Axes are ordinal scores derived from retained evidence on product breadth, network or consortium claims, and trust or regulatory posture rather than from a published benchmark or market-share dataset.
[CP001, CP002, CP007, CP008, CP009, CP010]3.2 Capability, packaging, and budget overlap
Socure's public advantage is breadth. Its pages and results releases combine document and biometric proofing, graph intelligence, first-party fraud, eCBSV, business onboarding, and broader decisioning. By contrast, Jumio and Veriff look strongest where a buyer prizes high-confidence global proofing depth. IDEMIA looks strongest where incumbent trust, biometrics, and public-sector style requirements dominate. Alloy, Persona, and Sardine look strongest where the buyer wants configurable workflows, partner-data orchestration, sponsor-bank controls, or unified fraud operations more than one vendor's proprietary identity graph. Plaid Identity is the clearest narrow substitute: it can improve conversion and reduce downstream fraud in a matching flow without replacing the entire identity-risk stack.
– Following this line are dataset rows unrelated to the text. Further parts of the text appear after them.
Definition getCol (c : column) (r : Row) : value :=
  match c with
  | c_id => VInt (id r)
  | c_nome_pessoa => VText (nome_pessoa r)
  | c_setor => VText (setor r)
  | c_centro_custo => VText (centro_custo r)
  | c_equipamento => VText (equipamento r)
  | c_data_solicitacao => VTime (data_solicitacao r)
  | c_status => VText (status r)
  | c_created_at => VTime (created_at r)
  | c_updated_at => VTime (updated_at r)
  end.

(** [VARCHAR(n)] bounds of the table; [None] for [TEXT] and the others. *)
Definition maxLength (c : column) : option Z :=
  match c with
  | c_nome_pessoa => Some 255
  | c_setor => Some 100
  | c_centro_custo => Some 50
  | c_status => Some 50
  | _ => None
  end.

Definition len {A : Type} (l : list A) : Z := Z.of_nat (List.length l).

Definition fits (c : column) (s : str) : bool :=
  match maxLength c with
  | Some n => len s <=? n
  | None => true
  end.

(** A condition of the [WHERE] clause, with the index of its placeholder. *)
Inductive cond :=
| Equals (c : column) (paramIndex : nat)
| ILikeEither (c1 c2 : column) (paramIndex : nat).

Definition placeholder (paramIndex : nat) : str :=
  lit "$" ++ dec (Z.of_nat paramIndex).

Definition condSql (c : cond) : str :=
  match c with
  | Equals col i => columnName col ++ lit " = " ++ placeholder i
  | ILikeEither c1 c2 i =>
      lit "(" ++ columnName c1 ++ lit " ILIKE " ++ placeholder i ++
      lit " OR " ++ columnName c2 ++ lit " ILIKE " ++ placeholder i ++ lit ")"
  end.

Inductive statement :=
| InsertReturningId
| SelectAll (conditions : list cond) (orderBy : str) (limitIndex : option nat)
| SelectById
| UpdateSet (updateFields : list (column * nat)) (idIndex : nat)
| DeleteById
| CountAll (conditions : list cond)
| StatsByStatus.

Definition nl : str := [ascii_of_nat 10].
Definition indent (n : nat) : str := repeat " "%char n.

Definition whereSql (conditions : list cond) : str :=
  match conditions with
  | [] => []
  | _ => lit " WHERE " ++ join (lit " AND ") (map condSql conditions)
  end.

Definition assignSql (a : column * nat) : str :=
  columnName (fst a) ++ lit " = " ++ placeholder (snd a).

(** The text handed to [query] for each statement. *)
Definition sqlText (st : statement) : str :=
  match st with
  | InsertReturningId =>
      nl ++ indent 16 ++
      lit "INSERT INTO solicitacoes (nome_pessoa, setor, centro_custo, equipamento, data_solicitacao, status) " ++
      nl ++ indent 16 ++ lit "VALUES ($1, $2, $3, $4, $5, $6)" ++
      nl ++ indent 16 ++ lit "RETURNING id" ++ nl ++ indent 12
  | SelectAll conditions orderBy limitIndex =>
      lit "SELECT * FROM solicitacoes" ++ whereSql conditions ++
      lit " ORDER BY " ++ orderBy ++
      match limitIndex with
      | Some i => lit " LIMIT " ++ placeholder i ++ lit " OFFSET " ++ placeholder (i + 1)
      | None => []
      end
  | SelectById => lit "SELECT * FROM solicitacoes WHERE id = $1"
  | UpdateSet updateFields idIndex =>
      nl ++ indent 16 ++ lit "UPDATE solicitacoes " ++
      nl ++ indent 16 ++ lit "SET " ++ join (lit ", ") (map assignSql updateFields) ++ lit " " ++
      nl ++ indent 16 ++ lit "WHERE id = " ++ placeholder idIndex ++ nl ++ indent 12
  | DeleteById => lit "DELETE FROM solicitacoes WHERE id = $1"
  | CountAll conditions =>
      lit "SELECT COUNT(*) as total FROM solicitacoes" ++ whereSql conditions
  | StatsByStatus =>
      nl ++ indent 16 ++ lit "SELECT " ++
      nl ++ indent 20 ++ lit "status," ++
      nl ++ indent 20 ++ lit "COUNT(*) as quantidade" ++
      nl ++ indent 16 ++ lit "FROM solicitacoes" ++ nl ++ indent 12 ++
      lit " GROUP BY status ORDER BY quantidade DESC"
  end.

(** *** What the store computes *)

Record PgError := mkPgError {
  pg_message : str;
  pg_code : str
}.

Inductive rowset :=
| Rows (l : list Row)
| Ids (l : list Z)
| Totals (l : list Z)
| Groups (l : list (str * Z))
| NoRows.

Record QueryResult := mkResult {
  rows : rowset;
  rowCount : Z
}.

Definition getParam (params : list param) (paramIndex : nat) : option param :=
  match paramIndex with
  | O => None
  | S k => nth_error params k
  end.

(** [LIKE]: [%] any sequence, [_] any character, backslash escapes. *)
Fixpoint like (p : str) : str -> bool :=
  match p with
  | [] => fun s => match s with [] => true | _ => false end
  | c :: p' =>
      if Ascii.eqb c "%" then
        fix star (s : str) : bool :=
          like p' s || match s with [] => false | _ :: s' => star s' end
      else if Ascii.eqb c "_" then
        fun s => match s with [] => false | _ :: s' => like p' s' end
      else if Ascii.eqb c "\" then
        match p' with
        | [] => fun _ => false
        | e :: p'' =>
            fun s => match s with
                     | [] => false
                     | d :: s' => Ascii.eqb e d && like p'' s'
                     end
        end
      else
        fun s => match s with
                 | [] => false
                 | d :: s' => Ascii.eqb c d && like p' s'
                 end
  end.

Definition ilike (pattern s : str) : bool :=
  like (toLowerCase pattern) (toLowerCase s).

Definition evalCond (params : list param) (c : cond) (r : Row) : option bool :=
  match c with
  | Equals col i =>
      match getCol col r, getParam params i with
      | VText s, Some (PStr p) => Some (str_eqb s p)
      | VInt n, Some (PNum m) => Some (n =? m)
      | VTime t, Some (PDate u) => Some (t =? u)
      | _, _ => None
      end
  | ILikeEither c1 c2 i =>
      match getCol c1 r, getCol c2 r, getParam params i with
      | VText s1, VText s2, Some (PStr p) => Some (ilike p s1 || ilike p s2)
      | _, _, _ => None
      end
  end.

(** All the conditions, joined by [AND]. *)
Fixpoint evalWhere (params : list param) (conditions : list cond) (r : Row)
  : option bool :=
  match conditions with
  | [] => Some true
  | c :: rest =>
      match evalCond params c r, evalWhere params rest r with
      | Some b, Some b' => Some (b && b')
      | _, _ => None
      end
  end.

Fixpoint selectWhere (p : Row -> option bool) (l : list Row) : option (list Row) :=
  match l with
  | [] => Some []
  | r :: t =>
      match p r, selectWhere p t with
      | Some b, Some t' => Some (if b then r :: t' else t')
      | _, _ => None
      end
  end.

Fixpoint str_leb (a b : str) : bool :=
  match a, b with
  | [], _ => true
  | _ :: _, [] => false
  | x :: a', y :: b' =>
      if chr x <? chr y then true
      else if chr y <? chr x then false
      else str_leb a' b'
  end.

Definition valueLeb (a b : value) : bool :=
  match a, b with
  | VInt x, VInt y => x <=? y
  | VTime x, VTime y => x <=? y
  | VText x, VText y => str_leb x y
  | _, _ => true
  end.

Section Sorting.
Context {A : Type} (le : A -> A -> bool).

Fixpoint insertBy (x : A) (l : list A) : list A :=
  match l with
  | [] => [x]
  | y :: t => if le x y then x :: l else y :: insertBy x t
  end.

Definition sortBy (l : list A) : list A := fold_right insertBy [] l.
End Sorting.

(** The [ORDER BY] clauses the model interprets: one column of the
    table, with an optional direction; rows with equal keys keep their
    order.  Any other text counts as a statement the store rejects, which
    it is for an unknown column or an empty clause; PostgreSQL reads more
    clauses than these (lists of keys, expressions), and the theorems
    below that assume an interpreted clause say nothing about them. *)
Definition orderings : list (str * (Row -> Row -> bool)) :=
  flat_map (fun c =>
    [ (columnName c, fun a b => valueLeb (getCol c a) (getCol c b));
      (columnName c ++ lit " ASC", fun a b => valueLeb (getCol c a) (getCol c b));
      (columnName c ++ lit " DESC", fun a b => valueLeb (getCol c b) (getCol c a)) ])
    allColumns.

Definition orderClause (orderBy : str) : option (Row -> Row -> bool) :=
  match find (fun e => str_eqb (fst e) orderBy) orderings with
  | Some e => Some (snd e)
  | None => None
  end.

Definition syntaxError : PgError := mkPgError (lit "syntax error") (lit "42601").
Definition bindError : PgError :=
  mkPgError (lit "bind message supplies the wrong parameters") (lit "08P01").
Definition tooLong : PgError :=
  mkPgError (lit "value too long for type character varying") (lit "22001").
Definition duplicateKey : PgError :=
  mkPgError (lit "duplicate key value violates unique constraint") (lit "23505").
Definition badLimit : PgError :=
  mkPgError (lit "LIMIT and OFFSET must not be negative") (lit "2201W").

Definition matching (params : list param) (conditions : list cond) (l : list Row)
  : option (list Row) :=
  selectWhere (evalWhere params conditions) l.

(** [GROUP BY status] with [COUNT( * )]. *)
Fixpoint bump (s : str) (g : list (str * Z)) : list (str * Z) :=
  match g with
  | [] => [(s, 1)]
  | (k, n) :: t => if str_eqb k s then (k, n + 1) :: t else (k, n) :: bump s t
  end.

Definition groupByStatus (l : list Row) : list (str * Z) :=
  fold_left (fun g r => bump (status r) g) l [].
Pricing is far less transparent than product claims. Across the reviewed public surfaces, vendors overwhelmingly push demos, packaging tiers, automation claims, and ROI case studies rather than publish list prices. Socure's Launch packaging is useful because it lowers initial friction, but it is not uniquely defensible: Veriff emphasizes fast implementation, Persona emphasizes modular building blocks, and Mitek case studies emphasize faster mobile onboarding. The practical implication is that competitive pressure likely shows up through bundle scope, approval rates, manual-review savings, and implementation effort rather than through visible posted pricing. That makes realized pricing and discount discipline a key diligence gap even though the packaging comparison is directionally clear.[CP002, CP006, CP007, CP008, CP009, CP010]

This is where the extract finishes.